- _Data_
----------
(* ===== verification/NetInv.v ===== *)
(** * The network stack: its invariant, and that every step preserves it *)

From S2P Require Import Prelude Bytes NetCodec NetServices NetStack.
Open Scope Z_scope.

(** ** The invariant *)

Definition u32_ok (x : Z) : Prop := 0 <= x <= UINT32_MAX.
Definition u16_ok (x : Z) : Prop := 0 <= x < 65536.

Definition offer_typed (o : dhcp_offer) : Prop :=
  u32_ok (of_address o) /\ u32_ok (of_mask o) /\ u32_ok (of_gateway o) /\ u32_ok (of_dns o) /\ u32_ok (of_server o) /\
  u32_ok (of_lease_seconds o) /\ 0 <= of_type o < 256.

(** An entry of the ARP cache is empty or names a neighbour. *)
Definition entry_ok (conf : option dhcp_offer) (e : net_arp_entry) : Prop :=
  length (ae_mac e) = 6%nat /\ u64_ok (ae_expires e) /\
  (e = entry_zero \/ exists o, conf = Some o /\ local_peer o (ae_ip e) = true /\ net_mac_unicast (ae_mac e) = true).

Definition counters_typed (t : net_counters) : Prop :=
  u64_ok (ct_frames t) /\ u64_ok (ct_malformed t) /\ u64_ok (ct_ignored t) /\ u64_ok (ct_arp t) /\ u64_ok (ct_ipv4 t) /\
  u64_ok (ct_icmp t) /\ u64_ok (ct_udp t) /\ u64_ok (ct_dhcp t) /\ u64_ok (ct_dns t) /\ u64_ok (ct_echo_replies t).

(** The configuration in force. *)
Definition current (s : net_stack) : option dhcp_offer := if ns_configured s then Some (ns_configuration s) else None.

Record stack_wf (s : net_stack) : Prop := {
  sw_types : offer_typed (ns_configuration s) /\ offer_typed (ns_offered s) /\ counters_typed (ns_counters s);
  sw_words : u64_ok (ns_lease_expires s) /\ u32_ok (ns_random s) /\ u32_ok (ns_xid s) /\ u32_ok (ns_arp_waiting s) /\
    u32_ok (ns_echo_peer s) /\ u32_ok (ns_udp_peer s) /\ u16_ok (ns_ip_id s) /\ u16_ok (ns_echo_sequence s) /\ u16_ok (ns_udp_port s) /\
    u16_ok (ns_udp_remote_port s) /\ u16_ok (ns_dns_id s) /\ 0 <= ns_dhcp_state s <= 2;
  sw_buffers : length (ns_echo_data s) = 16%nat /\ size_of (ns_udp_data s) <= 1472;
  sw_cache : length (ns_arp_cache s) = 8%nat /\ Forall (entry_ok (current s)) (ns_arp_cache s);
  sw_configured : ns_configured s = true -> offer_valid (ns_configuration s) = true /\ of_type (ns_configuration s) = 5;
  sw_offered : ns_offered_ready s = true \/ ns_ack_ready s = true -> offer_valid (ns_offered s) = true;
  sw_acked : ns_ack_ready s = true -> of_type (ns_offered s) = 5 /\ ns_dhcp_state s <> 1
}.

(** ** Rules

    [wp m Q s]: from stack [s] and any world, [m] ends with [Q]. *)

Definition wp {W X} (m : NetM W X) (Q : X -> net_stack -> Prop) (s : net_stack) : Prop :=
  forall w, Q (snd (m (s, w))) (fst (fst (m (s, w)))).

Section rules.
Context {W : Type}.

Lemma wp_bind {X Y} (m : NetM W X) (k : X -> NetM W Y) Q s : wp m (fun x s' => wp (k x) Q s') s -> wp (m ≫= k) Q s.
Proof.
  intros Hm w. unfold mbind, net_bind. specialize (Hm w). destruct (m (s, w)) as [[s' w'] x]. cbn [fst snd] in Hm. apply Hm.
Qed.

Lemma wp_mono {X} (m : NetM W X) (Q Q' : X -> net_stack -> Prop) s : wp m Q s -> (forall x s', Q x s' -> Q' x s') -> wp m Q' s.
Proof. intros Hm HQ w. apply HQ, Hm. Qed.

Lemma wp_ret {X} (x : X) (Q : X -> net_stack -> Prop) s : Q x s -> wp (mret x : NetM W X) Q s.
Proof. intros HQ w. done. Qed.

Lemma wp_get (Q : net_stack -> net_stack -> Prop) s : Q s s -> wp (nget : NetM W net_stack) Q s.
Proof. intros HQ w. done. Qed.

Lemma wp_modify f (Q : unit -> net_stack -> Prop) s : Q tt (f s) -> wp (nmodify f : NetM W unit) Q s.
Proof. intros HQ w. done. Qed.

Lemma wp_world {X} (f : W -> W * X) (Q : X -> net_stack -> Prop) s : (forall w, Q (snd (f w)) s) -> wp (world f) Q s.
Proof. intros HQ w. unfold world. cbn [snd fst]. specialize (HQ w). by destruct (f w). Qed.

Lemma wp_andM (a b : NetM W bool) (Q : bool -> net_stack -> Prop) s :
  wp a (fun x s' => if x then wp b Q s' else Q false s') s -> wp (andM a b) Q s.
Proof. intros Ha. unfold andM. apply wp_bind. eapply wp_mono; [exact Ha|]. intros [|] s' Hs; [done|by apply wp_ret]. Qed.
End rules.

(** One step of a program of the stack. *)
Ltac net_step :=
  match goal with
  | |- wp (_ ≫= _) _ _ => apply wp_bind
  | |- wp (mret _) _ _ => apply wp_ret
  | |- wp nget _ _ => apply wp_get
  | |- wp (nmodify _) _ _ => apply wp_modify
  | |- wp (count _) _ _ => apply wp_modify
  end; cbv beta.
----------
- _Exercise_
An exact, complete copy of the lines above from the one with "Proof. intros HQ w. unfold" through the one with "wp a (fun x" is the whole answer.

- _Expected answer_
Proof. intros HQ w. unfold world. cbn [snd fst]. specialize (HQ w). by destruct (f w). Qed.

Lemma wp_andM (a b : NetM W bool) (Q : bool -> net_stack -> Prop) s :
  wp a (fun x s' => if x then wp b Q s' else Q false s') s -> wp (andM a b) Q s.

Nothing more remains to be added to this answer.